Earlier this morning Eloise finally broke and told me to suck it up and move on from whatever had happened. I told her to go to hell and leave me alone. She said she didn't recognize me and left the house for most of the day. 

After a few hours alone and feeling bad about snapping at the only person who was putting up with me, I decided to try and crawl out of my misery. That's how I ended up turning on my phone to face whatever I had to face.

I knew I couldn't run away forever, although I wish I could.

Just looking at the amount of text messages from the past week popping up on my screen sent me exactly to the place I was a week ago. Seeing notifications from the Bridgertons, especially Colin, was like a new wave of pain crashing down on me all over again.

I decided to open the messages from ABC last.

First, there were a few texts from aunt Violet. The first few days, she asked if I was feeling better and showed herself worried from my lack of response. After Eloise came to see me she changed her tone and said that she hoped I would have a great summer and that she understood my need to be offline and enjoy the summer with my family.

Time with my family… yeah right.

The last messages from aunt Violet were two recipes she thought I would like to try to bake. She also told me that Hyacinth and Gregory demanded her to tell me that they missed playing video games with me - like we did every summer since I met them. That made me smile.

Then I saw a text from Francesca telling me that I am lame for trying to stay offline. There was also tons of notifications from posts she tagged me on Instagram - a bunch of random celebrity gossip and stupid memes. That made me giggle.

Daphne said she wished I was feeling better and that she hoped I knew I could talk to her if I wanted to. Considering she 100% knows about my feelings for Colin, I think she probably figured something had happened last Saturday. She also sent me a screenshot of Simon telling her not to pass it on to me that he admitted that he saw potential in that Harry Styles boy from that boyband I liked to listen to. That made me laugh.

I also read and replied to messages from other friends asking why the hell I was trying to stay offline. Apparently Eloise told everyone I am on a technology detox. I love that girl for thinking when my brain stopped working.

And then I had nothing else to do, but to actually read the messages I was dreading to.

I opened all the texts from Anthony, Benedict and Colin feeling my heart racing. I would be lying if I say that I actually read anything, my eyes only skimmed the words but I could tell they were saying basically the same thing: they were sorry, they didn't mean to hurt my feelings, that Colin was an idiot but wasn't trying to be cruel, and to please forgive them.

I didn't answer anything and deleted all the messages in a failed attempt to simply ignore everything. I was trying to make it go away.

Except Colin is Colin and he didn't stop.

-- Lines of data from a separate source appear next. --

(** [s[a:b]]. *)
Definition slice (s : string) (a b : Z) : string :=
  let len := Z.of_nat (length s) in
  let a' := slice_index len a in
  let b' := slice_index len b in
  take (Z.to_nat (b' - a')) (drop (Z.to_nat a') s).

(** [str(n)] for an integer. *)
Definition str_of_Z (n : Z) : string := NilEmpty.string_of_int (Z.to_int n).

(** The characters with the Unicode property Cased. *)
Definition iscased (c : ascii) : bool :=
  let n := code c in
  ((65 <=? n) && (n <=? 90)) || ((97 <=? n) && (n <=? 122))
  || (n =? 170) || (n =? 181) || (n =? 186)
  || ((192 <=? n) && (n <=? 214)) || ((216 <=? n) && (n <=? 246))
  || ((248 <=? n) && (n <=? 255)).

(** The title-case form of one character, as code points: two of them
    for U+00DF, one above 255 for U+00B5 and for U+00FF. *)
Definition title_char (c : ascii) : list nat :=
  let n := code c in
  if (97 <=? n) && (n <=? 122) then [n - 32]
  else if n =? 181 then [924]
  else if n =? 223 then [83; 115]
  else if (224 <=? n) && (n <=? 254) && negb (n =? 247) then [n - 32]
  else if n =? 255 then [376]
  else [n].

(** The loop of [str.title]: a character that follows a cased one is
    lowered, any other is put in title case. *)
Fixpoint title_from (s : string) (previous_is_cased : bool) : list nat :=
  match s with
  | EmptyString => []
  | String c s' =>
      (if previous_is_cased then [code (lower_char c)] else title_char c)
      ++ title_from s' (iscased c)
  end.

(** [s.title()], as code points. *)
Definition title (s : string) : list nat := title_from s false.

(** The code points of a text. *)
Definition codes (s : string) : list nat := map code (list_ascii_of_string s).

End PyStr.

(** ** Python dicts and Counters, in insertion order *)

Module Dict.

Definition dict (V : Type) : Type := list (string * V).

Fixpoint get {V : Type} (d : dict V) (k : string) : option V :=
  match d with
  | [] => None
  | (k', v) :: d' => if String.eqb k' k then Some v else get d' k
  end.

(** [d[k] = v]: an existing key keeps its place, a new key goes last. *)
Fixpoint set {V : Type} (d : dict V) (k : string) (v : V) : dict V :=
  match d with
  | [] => [(k, v)]
  | (k', v') :: d' =>
      if String.eqb k' k then (k', v) :: d' else (k', v') :: set d' k v
  end.

(** [dict(items)]. *)
Definition of_items {V : Type} (l : list (string * V)) : dict V :=
  fold_left (fun d kv => set d (fst kv) (snd kv)) l [].

Definition keys {V : Type} (d : dict V) : list string := map fst d.

(** A [Counter] reads a missing key as 0. *)
Definition counter : Type := dict nat.

Definition cget (c : counter) (k : string) : nat :=
  match get c k with Some n => n | None => 0 end.

(** [c[k] += 1]. *)
Definition incr (c : counter) (k : string) : counter := set c k (S (cget c k)).

(** One step of the stable descending sort: [x] stood before every item
    of [l], so it goes before the first item that is not larger. *)
Fixpoint insert_desc (x : string * nat) (l : list (string * nat))
  : list (string * nat) :=
  match l with
  | [] => [x]
  | y :: l' => if snd y <=? snd x then x :: y :: l' else y :: insert_desc x l'
  end.

(** [sorted(items, key=lambda x: x[1], reverse=True)]: descending by
    count, items of equal count in their original order. *)
Definition sorted_desc (l : list (string * nat)) : list (string * nat) :=
  fold_right insert_desc [] l.

(** [Counter.most_common(n)]. *)
Definition most_common (n : nat) (c : counter) : list (string * nat) :=
  firstn n (sorted_desc c).

End Dict.

(** ** Records and corpora *)

Record record : Type := mkRecord {
  rec_title : option string;
  rec_text : option string
}.

(** The rows of the transcript table, in storage order. *)
Definition corpus : Type := list record.

(** ** [ComprehensiveAnalyzer] *)

Module Analyzer.
Import PyStr Dict.

Definition target_phrases : list string :=
  [ "courts of heaven"; "court of heaven"; "DNA healing"; "wounded soul";
    "soul wound"; "wounding spirit"; "leviathan spirit"; "jezebel spirit";
    "python spirit"; "generational curse"; "territorial spirits";
    "seven mountains"; "apostolic center"; "prophetic word";
    "name it claim it"; "speak into existence"; "seed faith";
    "hundredfold return"; "breakthrough anointing"; "supernatural favor";
    "kingdom of god"; "kingdom now"; "power encounter"; "signs and wonders";
    "holy spirit"; "baptism of the spirit"; "spiritual gifts";
    "word of knowledge";
    "gospel of"; "grace of god"; "blood of christ"; "atonement";
    "justification"; "sanctification"; "repentance"; "faith alone";
    "scripture alone"; "sola scriptura" ].

(** [[row[0] for row in cursor.fetchall() if row[0]]]: the texts that are
    neither NULL nor empty. *)
Fixpoint nonempty_texts (c : corpus) : list string :=
  match c with
  | [] => []
  | r :: c' =>
      match rec_text r with
      | Some (String a t) => String a t :: nonempty_texts c'
      | _ => nonempty_texts c'
      end
  end.

Definition all_text (c : corpus) : string := join " " (nonempty_texts c).

Definition all_text_lower (c : corpus) : string := lower (all_text c).

(** The count the loop computes for one phrase. *)
Definition phrase_count (c : corpus) (phrase : string) : nat :=
  count (all_text_lower c) (lower phrase).

(** The body of [for phrase in target_phrases]. *)
Definition phrase_step (c : corpus) (min_occurrences : Z)
    (phrase_counts : dict nat) (phrase : string) : dict nat :=
  let n := phrase_count c phrase in
  if (min_occurrences <=? Z.of_nat n)%Z then set phrase_counts phrase n
  else phrase_counts.

(** [find_all_phrases] over an arbitrary candidate list. *)
Definition find_phrases (phrases : list string) (c : corpus)
    (min_occurrences : Z) : dict nat :=
  of_items (sorted_desc (fold_left (phrase_step c min_occurrences) phrases [])).

Definition find_all_phrases (c : corpus) (min_occurrences : Z) : dict nat :=
  find_phrases target_phrases c min_occurrences.

(** *** The three title patterns of [detect_series] *)

(** [\s+] followed by [k]: one or more whitespace characters, any number
    of them, then the continuation. *)
Fixpoint ws_plus (k : string -> bool) (s : string) : bool :=
  match s with
  | String c s' => isspace c && (k s' || ws_plus k s')
  | EmptyString => false
  end.

(** [\s+Part] matched at the start of [s]. *)
Definition re_part (s : string) : bool :=
  ws_plus (fun r => startswith r "Part") s.

(** [\s+-\s+Part] matched at the start of [s]. *)
Definition re_dash_part (s : string) : bool :=
  ws_plus (fun r => match r with
                    | String "-" r' => re_part r'
                    | _ => false
                    end) s.
(** X17: However many timers fire, and whichever inserts fail, the facts
    keep their unique index and are only appended to, and the accounts
    and devices are never written. *)
Theorem timers_keep_unique_index (n : nat) (p p' : Process) :
  unique_visits (user_daily_visits (w_db (p_world p))) ->
  Timers.fire_n clock fault n p = Some p' ->
  unique_visits (user_daily_visits (w_db (p_world p')))
  /\ account_accounts (w_db (p_world p')) = account_accounts (w_db (p_world p))
  /\ device_devices (w_db (p_world p')) = device_devices (w_db (p_world p))
  /\ exists new,
       user_daily_visits (w_db (p_world p')) =
         (user_daily_visits (w_db (p_world p)) ++ new)%list.
Proof.
  revert p. induction n as [|n IH]; intros p Hu Hfire.
  - injection Hfire as <-. repeat split; [done |]. exists []. by rewrite app_nil_r.
  - cbn [Timers.fire_n] in Hfire.
    destruct (p_timers p) as [|d timers] eqn:Ht.
    { unfold Timers.fire in Hfire. by rewrite Ht in Hfire. }
    destruct (fire_armed p d timers Ht) as (p1 & Hfire1 & Hw & _).
    rewrite Hfire1 in Hfire.
    destruct (updateUserDailyVisits_appends clock fault (p_world p))
      as (Ha & Hd & _ & (new & Hnew & _) & Huniq & _).
    rewrite <- Hw in Ha, Hd, Hnew, Huniq.
    destruct (IH p1 (Huniq Hu) Hfire) as (Hu' & Ha' & Hd' & new' & Hnew').
    split; [done |]. split; [congruence |]. split; [congruence |].
    exists (new ++ new')%list. by rewrite Hnew', Hnew, <- app_assoc.
Qed.

End TimerLoop.

Lemma startTimers_keeps_running_witness :
  exists p',
    Timers.fire_n SampleTimers.ticking SampleTimers.flaky 4
      (Timers.startTimers SampleTimers.fresh) = Some p'
    /\ p_timers p' = [GoTime.Hour * 3].
Proof.
  destruct (startTimers_keeps_running SampleTimers.ticking SampleTimers.flaky
              4 SampleTimers.fresh eq_refl)
    as (p' & calls & lines & Hfire & Ht & _).
  exists p'. split; [exact Hfire | exact Ht].
Defined.

Lemma timers_keep_unique_index_witness :
  exists p',
    Timers.fire_n SampleTimers.ticking SampleTimers.flaky 3
      (Timers.startTimers SampleTimers.fresh) = Some p'
    /\ unique_visits (user_daily_visits (w_db (p_world p'))).
Proof.
  destruct (fire_n_armed SampleTimers.ticking SampleTimers.flaky 3
              (Timers.startTimers SampleTimers.fresh) (Timers.Minute * 5)
              eq_refl)
    as (p' & _ & _ & Hfire & _).
  exists p'. split; [exact Hfire |].
  refine (proj1 (timers_keep_unique_index SampleTimers.ticking
                   SampleTimers.flaky 3 (Timers.startTimers SampleTimers.fresh)
                   p' _ Hfire)).
  unfold unique_visits. simpl. apply NoDup_singleton.
Defined.

Example timers_sample :
  exists p',
    Timers.fire_n SampleTimers.ticking SampleTimers.flaky 2
      (Timers.startTimers SampleTimers.fresh) = Some p'
    /\ p_log p' =
         [ LogInfo "Executing UpdateUserDailyVisits";
           LogInfo "Executing UpdateUserDailyVisits";
           LogError "failed to update daily user visits" (StoreError "timeout") ]
    /\ length (user_daily_visits (w_db (p_world p'))) = 3%nat.
Proof. eexists. split; [reflexivity |]. split; reflexivity. Qed.

(** ** [UserStatistics] only reads *)

(** X18: Whatever the store does, [UserStatistics] leaves the tables and the
    watermark as they are.  It reads the clock at most seven times, and
    exactly seven times when it returns no error. *)
Theorem UserStatistics_reads_only (clock : nat -> Z) (fault : nat -> Fault)
    (w : World) :
  let run := UserStatistics clock fault w in
  w_db run.2 = w_db w
  /\ lastUpdate run.2 = lastUpdate w
  /\ (w_reads w <= w_reads run.2)%nat
  /\ (w_reads run.2 <= 7 + w_reads w)%nat
  /\ (run.1.2 = None -> w_reads run.2 = (7 + w_reads w)%nat).
Proof.
  intros run.
  assert (Hrun : run = UserStatistics clock fault w) by done.
  clearbody run. unfold UserStatistics in Hrun.
  (* all users *)
  rewrite bind_run in Hrun.
  pose proof (proj1 (allUsers_cases fault w)) as Hw.
  destruct (allUsers fault w) as [[v1 e1] w1]. cbn [fst snd] in Hw, Hrun.
  subst w1. destruct e1 as [e1|]; cbv beta iota zeta in Hrun;
    [snapshot_world_leaf Hrun |].
  (* daily active *)
  rewrite bind_run in Hrun.
  match type of Hrun with context [dailyUsers clock fault ?w0] =>
    pose proof (proj1 (dailyUsers_cases clock fault w0)) as Hw;
    destruct (dailyUsers clock fault w0) as [[v2 e2] w2]
  end.
  cbn [fst snd] in Hw, Hrun. subst w2.
  destruct e2 as [e2|]; cbv beta iota zeta in Hrun;
    [snapshot_world_leaf Hrun |].
  (* monthly active *)
  rewrite bind_run in Hrun.
  match type of Hrun with context [monthlyUsers clock fault ?w0] =>
    pose proof (proj1 (monthlyUsers_cases clock fault w0)) as Hw;
    destruct (monthlyUsers clock fault w0) as [[v3 e3] w3]
  end.
  cbn [fst snd] in Hw, Hrun. subst w3.
  destruct e3 as [e3|]; cbv beta iota zeta in Hrun;
    [snapshot_world_leaf Hrun |].
  (* R30 *)
  rewrite bind_run in Hrun.
  match type of Hrun with context [r30Users clock fault ?w0] =>
    pose proof (proj1 (r30Users_cases clock fault w0)) as Hw;
    destruct (r30Users clock fault w0) as [[v4 e4] w4]
  end.
  cbn [fst snd] in Hw, Hrun. subst w4.
  destruct e4 as [e4|]; cbv beta iota zeta in Hrun;
    [snapshot_world_leaf Hrun |].
  (* R30V2 *)
  rewrite bind_run in Hrun.
  match type of Hrun with context [r30UsersV2 clock fault ?w0] =>
    pose proof (proj1 (r30UsersV2_cases clock fault w0)) as Hw;
    destruct (r30UsersV2 clock fault w0) as [[v5 e5] w5]
  end.
  cbn [fst snd] in Hw, Hrun. subst w5.
  destruct e5 as [e5|]; cbv beta iota zeta in Hrun;
    [snapshot_world_leaf Hrun |].
  (* non-bridged users *)
  rewrite bind_run in Hrun.
  match type of Hrun with context [nonBridgedUsers fault ?w0] =>
    pose proof (proj1 (nonBridgedUsers_cases fault w0)) as Hw;
    destruct (nonBridgedUsers fault w0) as [[v6 e6] w6]
  end.
  cbn [fst snd] in Hw, Hrun. subst w6.
  destruct e6 as [e6|]; cbv beta iota zeta in Hrun;
    [snapshot_world_leaf Hrun |].
  (* registration breakdown *)
  rewrite bind_run in Hrun.
  match type of Hrun with context [registeredUserByType clock fault ?w0] =>
    pose proof (proj1 (registeredUserByType_cases clock fault w0)) as Hw;
    destruct (registeredUserByType clock fault w0) as [[v7 e7] w7]
  end.
  cbn [fst snd] in Hw, Hrun. subst w7.
  destruct e7 as [e7|]; cbv beta iota zeta in Hrun;
    [snapshot_world_leaf Hrun |].
  (* engine version *)
  rewrite bind_run in Hrun.
  match type of Hrun with
    context [QueryRowContext fault dbEngineVersionStmt [] server_version ?w0] =>
    pose proof (proj1 (version_cases fault w0)) as Hw;
    destruct (QueryRowContext fault dbEngineVersionStmt [] server_version w0)
      as [[v8|e8] w8]
  end;
    cbn [fst snd] in Hw, Hrun; subst w8; cbv beta iota zeta in Hrun;
    snapshot_world_leaf Hrun.
Qed.
Lemma index_animation_without_counters_witness :
  stub_fault (simulation (stub_page (stub GenerationThrows)))
    = GenerationThrows
  /\ frameRequests (stub_page (stub GenerationThrows)) = 0%nat
  /\ frameRequests
       (animate (Index.redraw four_numbers) 3
          (fst (Index.main four_numbers (stub_page (stub GenerationThrows)))))
     = 1%nat.
Proof.
  split; [reflexivity|]; split; [reflexivity|].
  destruct (index_animation_without_counters (engine := Stub_Simulation)
              four_numbers (fun e : Stub => stub_fault e = GenerationThrows)
              (stub_page (stub GenerationThrows)) 3
              stub_generation_unavailable eq_refl eq_refl)
    as (_ & Hreq & _).
  exact Hreq.
Defined.

(** ** Further properties: the text of the statistics element *)

Lemma replace_newlines_length (text : string) :
  String.length (replace_newlines text) =
  (String.length text + 3 * newlines text)%nat.
Proof.
  induction text as [|c rest IH]; simpl; [reflexivity|].
  destruct (Ascii.eqb c newline); simpl; rewrite IH; lia.
Qed.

He messaged me an apology everyday on social media _"in hopes for me to see that he was truly sorry and to please forgive his stupidness”._

The last message on my Instagram DMs was sent an hour ago and it read _“Pen… where are you? Eloise told me you are having a technology detox and I don't know if I believe in that. I never wanted to make you sad and push you away from me and everyone else in my family. They all miss you. I miss you. I really hope you are feeling well, Pen. Please talk to me when you are ready. Again, I am so sorry I was an idiot”._

That made me angry. Was he seeking a way of making himself feel better? Why couldn't he just shut up and take the excuse like everybody else?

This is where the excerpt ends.